Uma Thurman stalker gets probation

NEW YORK (AP) - State Supreme Court Justice Gregory Carro said Jack Jordan may serve his probation in Gaithersburg, Md., where he will live with his parents.

A condition of the probation is that Jordan, 37, enter and stick with an outpatient psychiatric program. The judge rejected the prosecutor's request for a year in jail.

Carro also signed an order of protection that bars Jordan from trying to contact the 38-year-old Thurman for five years. If he violates the terms of the probation or the order of protection, he will go to jail, the judge said.

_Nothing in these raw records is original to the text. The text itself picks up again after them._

(* ===== verification/Layout.v ===== *)
(** * On-disk layout: super block, features and group descriptors

    ext4.h and super.c.  The super block and the group descriptors are the
    buffers the kernel reads from disk; their fields are little-endian values
    at the offsets of [struct ext4_super_block] and [struct ext4_group_desc].
    The accessors of super.c split 64-bit block numbers and 32-bit counters in
    a low and a high half; the theorems show when a stored value is read back.

    The checksum functions ([crc32c] through the crypto driver, [crc16]) are
    not part of the repository: they are the fields of [Csum]. *)

From stdpp Require Import prelude list.
From Stdlib Require Import ZArith Lia.
From S2P Require Import Prelude Bytes.

(** The checksum primitives: initial value, data, result. *)
Class Csum := {
  crypto_crc32c : Z -> list Z -> Z;
  crc16 : Z -> list Z -> Z
}.

(** ** In-memory super block information (struct ext4_sb_info) *)

Record ext4_sb_info := SbInfo {
  s_desc_size : Z;             (* Size of a group descriptor in bytes *)
  s_blocks_per_group : Z;
  s_clusters_per_group : Z;
  s_inodes_per_group : Z;
  s_cluster_ratio : Z;         (* Number of blocks per cluster *)
  s_cluster_bits : Z;          (* log2 of s_cluster_ratio *)
  s_groups_count : Z;
  s_blocksize : Z;             (* sb->s_blocksize *)
  s_csum_seed : Z;
  s_chksum_driver : bool;      (* the driver pointer is not NULL *)
  s_mount_state : Z
}.

(** ** Fields of struct ext4_super_block (offsets in bytes) *)

Definition s_inodes_count (es : list Z) : Z := get32 es 0x0.
Definition s_blocks_count_lo (es : list Z) : Z := get32 es 0x4.
Definition s_r_blocks_count_lo (es : list Z) : Z := get32 es 0x8.
Definition s_free_blocks_count_lo (es : list Z) : Z := get32 es 0xC.
Definition s_feature_compat (es : list Z) : Z := get32 es 0x5C.
Definition s_feature_incompat (es : list Z) : Z := get32 es 0x60.
Definition s_feature_ro_compat (es : list Z) : Z := get32 es 0x64.
Definition s_uuid (es : list Z) : list Z := gets es 0x68 16.
Definition s_blocks_count_hi (es : list Z) : Z := get32 es 0x150.
Definition s_r_blocks_count_hi (es : list Z) : Z := get32 es 0x154.
Definition s_free_blocks_count_hi (es : list Z) : Z := get32 es 0x158.
Definition s_checksum_type (es : list Z) : Z := getb es 0x175.
Definition s_checksum (es : list Z) : Z := get32 es 0x3FC.

Definition sizeof_ext4_super_block : Z := 1024.

(** ** Feature flags *)

Definition EXT4_FEATURE_COMPAT_DIR_INDEX : Z := 0x0020.
Definition EXT4_FEATURE_RO_COMPAT_GDT_CSUM : Z := 0x0010.
Definition EXT4_FEATURE_RO_COMPAT_DIR_NLINK : Z := 0x0020.
Definition EXT4_FEATURE_RO_COMPAT_BIGALLOC : Z := 0x0200.
Definition EXT4_FEATURE_RO_COMPAT_METADATA_CSUM : Z := 0x0400.
Definition EXT4_FEATURE_INCOMPAT_FILETYPE : Z := 0x0002.
Definition EXT4_FEATURE_INCOMPAT_64BIT : Z := 0x0080.
Definition EXT4_FEATURE_INCOMPAT_LARGEDIR : Z := 0x4000.
Definition EXT4_FEATURE_INCOMPAT_INLINE_DATA : Z := 0x8000.

(** [EXT4_FEATURE_{COMPAT,RO_COMPAT,INCOMPAT}_FUNCS]: the test generated for a
    flag of each word. *)
Definition ext4_has_compat (es : list Z) (flag : Z) : bool :=
  negb (Z.land (s_feature_compat es) flag =? 0).
Definition ext4_has_ro_compat (es : list Z) (flag : Z) : bool :=
  negb (Z.land (s_feature_ro_compat es) flag =? 0).
Definition ext4_has_incompat (es : list Z) (flag : Z) : bool :=
  negb (Z.land (s_feature_incompat es) flag =? 0).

Jordan was convicted May 6 of the stalking and aggravated harassment of the "Pulp Fiction" actress from 2005 to 2007 - calling her family and employees, sending her creepy cards and e-mail messages, and showing up at the door of her Greenwich Village home late at night.

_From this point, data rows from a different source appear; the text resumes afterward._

Lemma covers_false e b : covers e b = false <-> (b < ee_block e \/ ext_end e <= b).
Proof. rewrite <- not_true_iff_false, covers_spec. lia. Qed.

(** Nothing is mapped before the first extent. *)
Lemma mapping_before cur l b : leaf_ok cur l -> b < cur -> mapping l b = None.
Proof.
  revert cur. induction l as [|e l IH]; intros cur Hl Hb; [done|].
  destruct Hl as ((? & ? & ?) & ? & Hl). simpl.
  rewrite (proj2 (covers_false e b)) by lia.
  apply (IH (ext_end e)); [done|]. unfold ext_end in *. lia.
Qed.

Lemma mapping_app l1 l2 b :
  mapping (l1 ++ l2) b =
    match mapping l1 b with Some p => Some p | None => mapping l2 b end.
Proof. induction l1 as [|e l1 IH]; simpl; [done|]. by destruct (covers e b). Qed.

(** The extent that covers a block determines its mapping. *)
Lemma mapping_covered cur l e b :
  leaf_ok cur l -> e ∈ l -> covers e b = true -> mapping l b = Some (phys e b).
Proof.
  revert cur. induction l as [|x l IH]; intros cur Hl Hin Hc; [set_solver|].
  destruct Hl as (Hx & Hcx & Hl).
  apply elem_of_cons in Hin as [->|Hin]; simpl; [by rewrite Hc|].
  destruct (leaf_ok_elem _ _ _ Hl Hin) as [_ Hle].
  rewrite (proj2 (covers_false x b)) by (apply covers_spec in Hc; lia).
  by eapply IH.
Qed.

Lemma mapping_none l b : (forall e, e ∈ l -> covers e b = false) -> mapping l b = None.
Proof.
  induction l as [|e l IH]; simpl; intros Hc; [done|].
  rewrite Hc by set_solver. apply IH. set_solver.
Qed.

(** *** Merging preserves the mapping *)

Context `{!ExtFmtOk}.

Lemma merged_spec ex1 ex2 :
  ext_ok ex1 -> ext_ok ex2 -> ext4_can_extents_be_merged ex1 ex2 = true ->
  ext_end ex1 = ee_block ex2 /\
  ext4_ext_pblock ex1 + ext4_ext_get_actual_len ex1 = ext4_ext_pblock ex2 /\
  ext4_ext_is_unwritten ex1 = ext4_ext_is_unwritten ex2 /\
  ee_block (merged ex1 ex2) = ee_block ex1 /\
  ext_end (merged ex1 ex2) = ext_end ex2 /\
  ext4_ext_pblock (merged ex1 ex2) = ext4_ext_pblock ex1 /\
  ext4_ext_is_unwritten (merged ex1 ex2) = ext4_ext_is_unwritten ex1.
Proof.
  intros (H1 & H2 & H3) (H4 & H5 & H6) Hm. unfold ext4_can_extents_be_merged in Hm.
  destruct (Bool.eqb _ _) eqn:Hu; simpl in Hm; [|done].
  apply Bool.eqb_prop in Hu.
  destruct (u32 _ =? _) eqn:Hb; simpl in Hm; [|done].
  destruct (EXT_INIT_MAX_LEN <? _) eqn:Hi; [done|].
  destruct (_ && _) eqn:Hw; [done|].
  apply Z.eqb_eq in Hm. apply Z.ltb_ge in Hi.
  unfold ext_end in *. rewrite u32_small in Hb by lia. apply Z.eqb_eq in Hb.
  destruct fmt_limits as [Hlim Hlim'].
  unfold merged, set_ee_len. rewrite u16_small by lia.
  unfold ext4_ext_is_unwritten, ext4_ext_get_actual_len, ext4_ext_pblock in *.
  destruct (len_is_unwritten (ee_len ex1)) eqn:Hux; simpl in *.
  - apply Z.ltb_ge in Hw.
    destruct (fmt_unwritten (len_actual (ee_len ex1) + len_actual (ee_len ex2)))
      as [-> ->]; [lia|]. split_and!; auto; lia.
  - destruct (fmt_init (len_actual (ee_len ex1) + len_actual (ee_len ex2)))
      as [-> ->]; [lia|]. split_and!; auto; lia.
Qed.

Lemma merged_ok ex1 ex2 :
  ext_ok ex1 -> ext_ok ex2 -> ext4_can_extents_be_merged ex1 ex2 = true ->
  ext_ok (merged ex1 ex2).
Proof.
  intros H1 H2 Hm. destruct (merged_spec _ _ H1 H2 Hm) as (? & ? & ? & Hb & He & ? & ?).
  destruct H1 as (? & ? & ?), H2 as (? & ? & ?).
  unfold ext_ok. rewrite He, Hb. unfold ext_end in *. lia.
Qed.

Lemma mapping_merged ex1 ex2 l b :
  ext_ok ex1 -> ext_ok ex2 -> ext4_can_extents_be_merged ex1 ex2 = true ->
  mapping (merged ex1 ex2 :: l) b = mapping (ex1 :: ex2 :: l) b.
Proof.
  intros Hok1 Hok2 Hm.
  destruct (merged_spec _ _ Hok1 Hok2 Hm) as (He & Hp & Hu & Hb & Hend & Hpm & Hum).
  simpl. unfold phys. rewrite Hb, Hpm, Hum.
  destruct (covers (merged ex1 ex2) b) eqn:Hc.
  - apply covers_spec in Hc. rewrite Hb, Hend in Hc.
    destruct (covers ex1 b) eqn:Hc1; [done|].
    apply covers_false in Hc1. rewrite (proj2 (covers_spec ex2 b)) by lia.
    f_equal. f_equal; [|done]. unfold ext_end in *. lia.
  - apply covers_false in Hc. rewrite Hb, Hend in Hc.
    destruct Hok1 as (? & ? & ?), Hok2 as (? & ? & ?). unfold ext_end in *.
    rewrite (proj2 (covers_false ex1 b)) by (unfold ext_end; lia).
    rewrite (proj2 (covers_false ex2 b)) by (unfold ext_end; lia). done.
Qed.

Lemma leaf_ok_merged cur l1 ex1 ex2 l2 :
  leaf_ok cur (l1 ++ ex1 :: ex2 :: l2) -> ext4_can_extents_be_merged ex1 ex2 = true ->
  leaf_ok cur (l1 ++ merged ex1 ex2 :: l2).
Proof.
  revert cur. induction l1 as [|x l1 IH]; intros cur; simpl.
  - intros (Hok1 & Hc & Hok2 & Hc2 & Hl) Hm.
    destruct (merged_spec _ _ Hok1 Hok2 Hm) as (He & Hp & Hu & Hb & Hend & Hpm & Hum).
    split_and!; [by apply merged_ok|lia|by rewrite Hend].
  - intros (? & ? & ?) Hm. split_and!; auto.
Qed.
End Leaf.

(** ** The raw array operations are list operations on the entries *)

Lemma length_entries nd :
  node_wf nd -> Z.of_nat (length (entries nd)) = eh_entries nd.
Proof. intros (? & ? & ?). unfold entries. rewrite length_take. lia. Qed.

Lemma entries_slot nd i :
  node_wf nd -> 0 <= i < eh_entries nd -> entries nd !! Z.to_nat i = Some (slot nd i).
Proof.
  intros (? & ? & ?) Hi. unfold entries, slot.
  rewrite lookup_take_lt by lia. apply list_lookup_lookup_total_lt. lia.
Qed.

Lemma entries_split nd i :
  node_wf nd -> 0 <= i < eh_entries nd ->
  entries nd = take (Z.to_nat i) (entries nd) ++ slot nd i ::
               drop (S (Z.to_nat i)) (entries nd).
Proof. intros Hwf Hi. symmetry. apply take_drop_middle. by apply entries_slot. Qed.

Lemma entries_split2 nd i :
  node_wf nd -> 0 <= i -> i + 1 < eh_entries nd ->
  entries nd = take (Z.to_nat i) (entries nd) ++ slot nd i :: slot nd (i + 1) ::
               drop (S (S (Z.to_nat i))) (entries nd).
Proof.
  intros Hwf Hi Hi'. rewrite (entries_split nd i) at 1 by (auto; lia). do 2 f_equal.
  rewrite <- (take_drop_middle (drop (S (Z.to_nat i)) (entries nd)) 0 (slot nd (i + 1))).
  - simpl. by rewrite drop_drop, Nat.add_comm.
  - rewrite lookup_drop, Nat.add_0_r. replace (S (Z.to_nat i)) with (Z.to_nat (i + 1)) by lia.
    apply entries_slot; [done|lia].
Qed.

Section Arrays.
Context `{ExtFmt}.

Lemma merge_step_entries nd ex :
  node_wf nd -> 0 <= ex -> ex + 1 < eh_entries nd ->
  entries (merge_step nd ex) =
    take (Z.to_nat ex) (entries nd) ++ merged (slot nd ex) (slot nd (ex + 1)) ::
    drop (S (S (Z.to_nat ex))) (entries nd) /\
  node_wf (merge_step nd ex) /\ eh_entries (merge_step nd ex) = eh_entries nd - 1 /\
  eh_max (merge_step nd ex) = eh_max nd.
Proof.
  intros (H1 & H2 & H3) Hex Hex'.
  set (m := merged (slot nd ex) (slot nd (ex + 1))).
  assert (He : eh_entries (merge_step nd ex) = eh_entries nd - 1).
  { unfold merge_step. cbn [set_entries eh_entries].
    case_cmp; cbn [set_ext set_slot eh_entries]; rewrite u16_small; lia. }
  assert (Hx : n_ext (merge_step nd ex) =
    if ex + 1 <? eh_entries nd - 1
    then memmove (<[Z.to_nat ex := m]> (n_ext nd)) (Z.to_nat (ex + 1)) (Z.to_nat (ex + 2))
           (Z.to_nat (eh_entries nd - 1 - ex - 1))
    else <[Z.to_nat ex := m]> (n_ext nd)).
  { unfold merge_step, EXT_LAST. cbn [set_slot set_ext eh_entries set_entries n_ext].
    fold m. by case_cmp. }
  assert (Hlen : length (n_ext (merge_step nd ex)) = length (n_ext nd)).
  { rewrite Hx. case_cmp; [|by rewrite length_insert]. unfold memmove.
    rewrite !length_app, !length_take, !length_drop, length_insert. lia. }
  assert (Hm : eh_max (merge_step nd ex) = eh_max nd).
  { unfold merge_step. cbn [set_entries eh_max]. by case_cmp. }
  split_and!; [| |done|done].
  2:{ split_and!; rewrite ?He, ?Hm, ?Hlen; lia. }
  unfold entries at 1. rewrite He, Hx.
  apply list_eq. intros k. unfold entries.
  destruct (decide (k < Z.to_nat (eh_entries nd - 1))%nat) as [Hk|Hk].
  2:{ rewrite lookup_take_ge by lia. symmetry. apply lookup_ge_None_2.
      rewrite length_app. cbn [length]. rewrite length_drop, !length_take. lia. }
  rewrite lookup_take_lt by lia.
  destruct (decide (k < Z.to_nat ex)%nat) as [Hlt|Hge].
  - rewrite (lookup_app_l (take _ _)) by (rewrite !length_take; lia).
    rewrite lookup_take_lt, lookup_take_lt by lia.
    case_cmp; [unfold memmove; rewrite lookup_app_l, lookup_take_lt
                 by (rewrite ?length_take, ?length_insert; lia)|];
      by rewrite list_lookup_insert_ne by lia.
  - rewrite (lookup_app_r (take _ _)) by (rewrite !length_take; lia).
    rewrite !length_take.
    replace (Z.to_nat ex `min` (Z.to_nat (eh_entries nd) `min` length (n_ext nd)))%nat
      with (Z.to_nat ex) by lia.
    destruct (decide (k = Z.to_nat ex)) as [->|Hne].
    + rewrite Nat.sub_diag. simpl.
      case_cmp; [unfold memmove; rewrite lookup_app_l, lookup_take_lt
                   by (rewrite ?length_take, ?length_insert; lia)|];
        by rewrite list_lookup_insert_eq by lia.
    + replace (k - Z.to_nat ex)%nat with (S (k - S (Z.to_nat ex))) by lia. simpl.
      rewrite lookup_drop, lookup_take_lt by lia.
      case_cmp; [|lia]. unfold memmove.
      rewrite lookup_app_r by (rewrite length_take, length_insert; lia).
      rewrite length_take, length_insert.
      rewrite lookup_app_l by (rewrite length_take, length_drop, length_insert; lia).
      rewrite lookup_take_lt by lia. rewrite lookup_drop, list_lookup_insert_ne by lia.
      f_equal. lia.
Qed.

Lemma insert_slot_entries nd i near newext :
  node_wf nd -> eh_entries nd < eh_max nd -> 0 <= i <= eh_entries nd ->
  near = None /\ eh_entries nd = 0 /\ i = 0 \/
  (exists j, near = Some j /\
     (i = j + 1 /\ ee_block (slot nd j) < ee_block newext \/
      i = j /\ ee_block newext < ee_block (slot nd j))) ->
  exists nd', insert_slot nd near newext = Some (i, nd') /\
    entries nd' = take (Z.to_nat i) (entries nd) ++
      Ext (ee_block newext) (ee_len newext) (pblock_store (ext4_ext_pblock newext)) ::
      drop (Z.to_nat i) (entries nd) /\
    node_wf nd' /\ eh_entries nd' = eh_entries nd + 1 /\ eh_max nd' = eh_max nd.
Proof.
  intros (H1 & H2 & H3) Hroom Hi Hnear.
  set (e := Ext (ee_block newext) (ee_len newext) (pblock_store (ext4_ext_pblock newext))).
  set (arr := match near with
              | Some _ => if 0 <? eh_entries nd - i
                          then memmove (n_ext nd) (Z.to_nat (i + 1)) (Z.to_nat i)
                                 (Z.to_nat (eh_entries nd - i))
                          else n_ext nd
              | None => n_ext nd
              end).
  assert (Hins : insert_slot nd near newext =
    Some (i, set_slot i e (set_entries (eh_entries nd + 1) (set_ext arr nd)))).
  { unfold insert_slot, EXT_LAST.
    assert (Hn : match near with
            | None => Some 0
            | Some j => if ee_block (slot nd j) <? ee_block newext then Some (j + 1)
                else if ee_block newext =? ee_block (slot nd j) then None else Some j
            end = Some i).
    { destruct Hnear as [(-> & _ & ->)|(j & -> & [(-> & Hlt)|(-> & Hlt)])]; [done| |].
      - by rewrite (proj2 (Z.ltb_lt _ _)).
      - rewrite (proj2 (Z.ltb_ge _ _)) by lia. by rewrite (proj2 (Z.eqb_neq _ _)) by lia. }
    rewrite Hn. replace (eh_entries nd - 1 - i + 1) with (eh_entries nd - i) by lia.
    unfold arr, e. destruct near; cbn [andb];
      [case_cmp|]; cbn [set_ext eh_entries set_entries]; rewrite u16_small by lia;
      destruct nd; reflexivity. }
  assert (Hlen : length arr = length (n_ext nd)).
  { unfold arr. destruct near; [|done]. case_cmp; [|done]. unfold memmove.
    rewrite !length_app, !length_take, !length_drop. lia. }
  eexists. split; [exact Hins|]. cbn [set_slot set_ext set_entries eh_entries n_ext eh_max].
  split_and!; [|..|done|done];
    [|split_and!; cbn [set_slot set_ext set_entries eh_entries n_ext eh_max];
      rewrite ?length_insert, ?Hlen; lia].
  unfold entries at 1. cbn [set_slot set_ext set_entries eh_entries n_ext].
  apply list_eq. intros k. unfold entries.
  destruct (decide (k < Z.to_nat (eh_entries nd + 1))%nat) as [Hk|Hk].
  2:{ rewrite lookup_take_ge by lia. symmetry. apply lookup_ge_None_2.
      rewrite length_app. cbn [length]. rewrite length_drop, !length_take. lia. }
  rewrite lookup_take_lt by lia.
  assert (Hold : (k < Z.to_nat i)%nat -> arr !! k = n_ext nd !! k).
  { intros Hlt. unfold arr. destruct near; [|done]. case_cmp; [|done]. unfold memmove.
    rewrite lookup_app_l, lookup_take_lt by (rewrite ?length_take; lia). done. }
  assert (Hnew : (Z.to_nat i < k)%nat -> arr !! k = n_ext nd !! (k - 1)%nat).
  { intros Hlt. unfold arr. destruct Hnear as [(-> & Hz & ->)|(j & -> & _)]; [lia|].
    case_cmp; [|lia]. unfold memmove.
    rewrite lookup_app_r by (rewrite length_take; lia). rewrite length_take.
    rewrite lookup_app_l by (rewrite length_take, length_drop; lia).
    rewrite lookup_take_lt, lookup_drop by lia. f_equal. lia. }
  destruct (decide (k < Z.to_nat i)%nat) as [Hlt|Hge].
  - rewrite (lookup_app_l (take _ _)) by (rewrite !length_take; lia).
    rewrite lookup_take_lt, lookup_take_lt by lia.
    rewrite list_lookup_insert_ne by lia. auto.
  - rewrite (lookup_app_r (take _ _)) by (rewrite !length_take; lia). rewrite !length_take.
    replace (Z.to_nat i `min` (Z.to_nat (eh_entries nd) `min` length (n_ext nd)))%nat
      with (Z.to_nat i) by lia.
    destruct (decide (k = Z.to_nat i)) as [->|Hne].
    + rewrite Nat.sub_diag. simpl. apply list_lookup_insert_eq. lia.
    + replace (k - Z.to_nat i)%nat with (S (k - S (Z.to_nat i))) by lia. simpl.
      rewrite lookup_drop, lookup_take_lt by lia.
      rewrite list_lookup_insert_ne, Hnew by lia. f_equal. lia.
Qed.
End Arrays.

"I just want to apologize to Ms. Thurman and to her family," Jordan said. Thurman and her family were not at the sentencing.

"I have tried to be law abiding and treat people with respect," said Jordan, a college graduate who was a lifeguard and pool cleaner when he was arrested. "I overstepped those bounds with Ms. Thurman and I am very sorry. I had no idea I had done that until this trial."

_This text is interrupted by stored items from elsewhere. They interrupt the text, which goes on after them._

(** [ext4_find_extent]: [orig] is [*orig_path]; a path is reused when it is deep
    enough for the tree, otherwise a fresh zeroed array of [depth + 2] entries is
    used. *)
Definition ext4_find_extent (block : Z) (orig : option path) (flags : Z) : X (Z + path) :=
  t <~ kget;;
  let depth := ext_depth t in
  if (depth <? 0) || (EXT4_MAX_EXTENT_DEPTH <? depth) then
    ext4_free_ext_path orig;;; kret (inl (- EFSCORRUPTED))
  else
  reuse <~ (match orig with
            | Some p =>
                ext4_ext_drop_refs p;;;
                kret (if p_maxdepth (pnth p 0) <? depth then None else Some (dropped p))
            | None => kret None
            end);;
  fresh <~ (match reuse with Some p => kret (Some p) | None => alloc_path depth end);;
  match fresh with
  | None => kret (inl (- ENOMEM))
  | Some p => find_from depth block flags p
  end.

(** [ext4_ext_next_allocated_block]: scan the path upwards from [depth]. *)
Fixpoint next_allocated_loop (t : xtree) (p : path) (n : nat) : Z :=
  match n with
  | O => EXT_MAX_BLOCKS
  | S d =>
      let depth := Z.of_nat d in
      let e := pnth p depth in
      let nd := node_at t (p_hdr e) in
      if depth =? p_depth (pnth p 0) then
        match p_ext e with
        | Some k => if negb (k =? EXT_LAST nd) then ee_block (slot nd (k + 1))
                    else next_allocated_loop t p d
        | None => next_allocated_loop t p d
        end
      else
        match p_idx e with
        | Some k => if negb (k =? EXT_LAST nd) then ei_block (islot nd (k + 1))
                    else next_allocated_loop t p d
        | None => next_allocated_loop t p d
        end
  end.

Definition ext4_ext_next_allocated_block (t : xtree) (p : path) : Z :=
  let depth := p_depth (pnth p 0) in
  if (depth =? 0) && (match p_ext (pnth p 0) with None => true | _ => false end)
  then EXT_MAX_BLOCKS
  else next_allocated_loop t p (Z.to_nat (depth + 1)).

(** [ext4_ext_next_leaf_block] *)
Fixpoint next_leaf_loop (t : xtree) (p : path) (n : nat) : Z :=
  match n with
  | O => EXT_MAX_BLOCKS
  | S d =>
      let e := pnth p (Z.of_nat d) in
      let nd := node_at t (p_hdr e) in
      match p_idx e with
      | Some k => if negb (k =? EXT_LAST nd) then ei_block (islot nd (k + 1))
                  else next_leaf_loop t p d
      | None => next_leaf_loop t p d
      end
  end.

Definition ext4_ext_next_leaf_block (t : xtree) (p : path) : Z :=
  let depth := p_depth (pnth p 0) in
  if depth =? 0 then EXT_MAX_BLOCKS else next_leaf_loop t p (Z.to_nat depth).

(** *** Corrections of the indexes above a leaf *)

(** Entry [k] of the node at [l] gets the start block [border]. *)
Definition set_ei_block (l : nloc) (k border : Z) (t : xtree) : xtree :=
  let nd := node_at t l in
  set_node l (set_islot k (Idx border (ei_leaf (islot nd k))) nd) t.

(** The assignment of one level: access, store, dirty. *)
Definition correct_level (e : ext4_ext_path) (border : Z) : X Z :=
  err <~ ext4_ext_get_access e;;
  if negb (err =? 0) then kret err else
  match p_idx e with
  | Some k => kmodify (set_ei_block (p_hdr e) k border);;; ext4_ext_dirty e
  | None => koops
  end.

"The slightest word from Ms. Thurman - if she had said, 'You're frightening me, leave me alone' - she would never have heard from me again," Jordan said. "My intention was for a kind of relationship to develop between us."

The judge said the actress didn't have to tell Jordan directly to stay away.

"It's important that you understand that your behavior is unacceptable," said Carro. "If you don't you are likely to repeat it, and if you repeat it, you will almost certainly go to jail."

Carro said that if he had sentenced Jordan to a year, he probably would have gotten out on good behavior in about four months. He spent several months in jail before trial and after his conviction.

Jordan testified that he developed a crush on Thurman in high school after seeing her in the 1988 movie "The Adventures of Baron Munchausen." His feelings intensified after he saw her in the Quentin Tarantino-directed "Kill Bill" in 2003.

The son of a physicist and a homemaker, Jordan earned a bachelor's degree in English literature from the University of Chicago in 1994; he also has done most of the work for a master's degree.